(Collected data):
>>
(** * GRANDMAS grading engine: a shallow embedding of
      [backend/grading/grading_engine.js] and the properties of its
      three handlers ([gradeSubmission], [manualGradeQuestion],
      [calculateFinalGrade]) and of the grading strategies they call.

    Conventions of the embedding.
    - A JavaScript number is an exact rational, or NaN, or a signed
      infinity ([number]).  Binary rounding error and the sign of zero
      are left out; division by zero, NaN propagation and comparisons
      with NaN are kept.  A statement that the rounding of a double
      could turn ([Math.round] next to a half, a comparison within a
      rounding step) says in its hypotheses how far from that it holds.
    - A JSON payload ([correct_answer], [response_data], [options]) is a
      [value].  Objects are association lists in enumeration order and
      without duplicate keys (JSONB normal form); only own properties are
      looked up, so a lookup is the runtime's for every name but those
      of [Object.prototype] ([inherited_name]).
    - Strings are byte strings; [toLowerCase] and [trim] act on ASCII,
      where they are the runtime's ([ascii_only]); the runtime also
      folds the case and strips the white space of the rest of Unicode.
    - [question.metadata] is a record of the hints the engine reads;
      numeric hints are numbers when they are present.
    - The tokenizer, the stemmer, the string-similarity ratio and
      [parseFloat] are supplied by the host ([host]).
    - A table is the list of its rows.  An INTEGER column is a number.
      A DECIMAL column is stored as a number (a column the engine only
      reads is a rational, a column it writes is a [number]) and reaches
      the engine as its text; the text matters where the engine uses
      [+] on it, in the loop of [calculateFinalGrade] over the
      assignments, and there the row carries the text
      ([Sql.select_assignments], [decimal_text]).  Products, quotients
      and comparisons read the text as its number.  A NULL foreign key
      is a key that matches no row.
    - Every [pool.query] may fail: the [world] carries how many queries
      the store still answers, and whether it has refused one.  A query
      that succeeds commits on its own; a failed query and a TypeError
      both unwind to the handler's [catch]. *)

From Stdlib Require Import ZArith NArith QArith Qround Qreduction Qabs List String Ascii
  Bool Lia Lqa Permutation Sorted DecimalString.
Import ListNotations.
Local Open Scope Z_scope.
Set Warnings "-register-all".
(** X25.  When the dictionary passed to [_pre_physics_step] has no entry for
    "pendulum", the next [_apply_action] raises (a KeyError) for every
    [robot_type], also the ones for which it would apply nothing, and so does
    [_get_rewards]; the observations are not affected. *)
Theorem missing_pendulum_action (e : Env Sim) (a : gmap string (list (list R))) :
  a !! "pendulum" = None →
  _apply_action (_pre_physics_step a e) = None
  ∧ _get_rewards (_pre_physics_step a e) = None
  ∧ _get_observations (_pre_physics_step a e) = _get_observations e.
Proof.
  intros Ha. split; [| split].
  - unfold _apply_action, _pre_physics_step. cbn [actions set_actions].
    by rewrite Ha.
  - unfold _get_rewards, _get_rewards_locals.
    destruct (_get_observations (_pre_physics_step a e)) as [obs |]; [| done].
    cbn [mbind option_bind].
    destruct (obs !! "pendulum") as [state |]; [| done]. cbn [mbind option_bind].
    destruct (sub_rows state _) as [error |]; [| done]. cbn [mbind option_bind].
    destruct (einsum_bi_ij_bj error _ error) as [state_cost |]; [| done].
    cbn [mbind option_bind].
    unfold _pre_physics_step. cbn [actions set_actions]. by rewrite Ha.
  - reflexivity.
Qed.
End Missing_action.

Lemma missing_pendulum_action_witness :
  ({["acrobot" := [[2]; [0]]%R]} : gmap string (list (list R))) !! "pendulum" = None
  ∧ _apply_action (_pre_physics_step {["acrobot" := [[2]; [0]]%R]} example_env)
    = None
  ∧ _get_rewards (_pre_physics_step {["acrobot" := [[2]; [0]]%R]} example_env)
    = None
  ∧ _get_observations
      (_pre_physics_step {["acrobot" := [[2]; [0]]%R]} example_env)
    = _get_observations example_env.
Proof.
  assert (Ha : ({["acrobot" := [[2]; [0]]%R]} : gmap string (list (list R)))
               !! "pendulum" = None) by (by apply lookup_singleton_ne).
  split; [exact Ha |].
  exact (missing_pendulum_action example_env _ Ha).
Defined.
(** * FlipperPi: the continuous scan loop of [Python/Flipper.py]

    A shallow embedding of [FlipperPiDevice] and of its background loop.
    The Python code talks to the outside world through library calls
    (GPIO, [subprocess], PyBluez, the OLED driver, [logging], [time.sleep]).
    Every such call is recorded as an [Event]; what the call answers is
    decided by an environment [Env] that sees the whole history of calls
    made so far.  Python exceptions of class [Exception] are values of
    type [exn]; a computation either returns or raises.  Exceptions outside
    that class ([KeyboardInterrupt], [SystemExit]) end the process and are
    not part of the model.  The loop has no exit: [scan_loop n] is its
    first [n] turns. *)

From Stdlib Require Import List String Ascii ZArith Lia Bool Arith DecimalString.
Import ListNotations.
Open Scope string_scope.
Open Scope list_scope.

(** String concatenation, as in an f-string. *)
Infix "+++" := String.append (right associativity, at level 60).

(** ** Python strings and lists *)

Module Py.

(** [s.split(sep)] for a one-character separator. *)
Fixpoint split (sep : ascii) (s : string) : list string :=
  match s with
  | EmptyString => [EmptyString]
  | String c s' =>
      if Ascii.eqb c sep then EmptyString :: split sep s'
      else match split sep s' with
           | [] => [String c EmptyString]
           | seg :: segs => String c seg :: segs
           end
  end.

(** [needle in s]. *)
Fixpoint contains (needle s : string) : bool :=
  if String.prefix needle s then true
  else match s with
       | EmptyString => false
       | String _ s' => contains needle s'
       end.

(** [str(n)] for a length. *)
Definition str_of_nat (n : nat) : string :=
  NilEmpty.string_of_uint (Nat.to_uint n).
<<
(Your goal): When the line with "[_get_rewards]; the observations" is reached in the data above, begin copying, and stop after the line with "unfold _pre_physics_step. cbn"; copy each line exactly, both ends included.

(Answer to this exercise):
    [_get_rewards]; the observations are not affected. *)
Theorem missing_pendulum_action (e : Env Sim) (a : gmap string (list (list R))) :
  a !! "pendulum" = None →
  _apply_action (_pre_physics_step a e) = None
  ∧ _get_rewards (_pre_physics_step a e) = None
  ∧ _get_observations (_pre_physics_step a e) = _get_observations e.
Proof.
  intros Ha. split; [| split].
  - unfold _apply_action, _pre_physics_step. cbn [actions set_actions].
    by rewrite Ha.
  - unfold _get_rewards, _get_rewards_locals.
    destruct (_get_observations (_pre_physics_step a e)) as [obs |]; [| done].
    cbn [mbind option_bind].
    destruct (obs !! "pendulum") as [state |]; [| done]. cbn [mbind option_bind].
    destruct (sub_rows state _) as [error |]; [| done]. cbn [mbind option_bind].
    destruct (einsum_bi_ij_bj error _ error) as [state_cost |]; [| done].
    cbn [mbind option_bind].
    unfold _pre_physics_step. cbn [actions set_actions]. by rewrite Ha.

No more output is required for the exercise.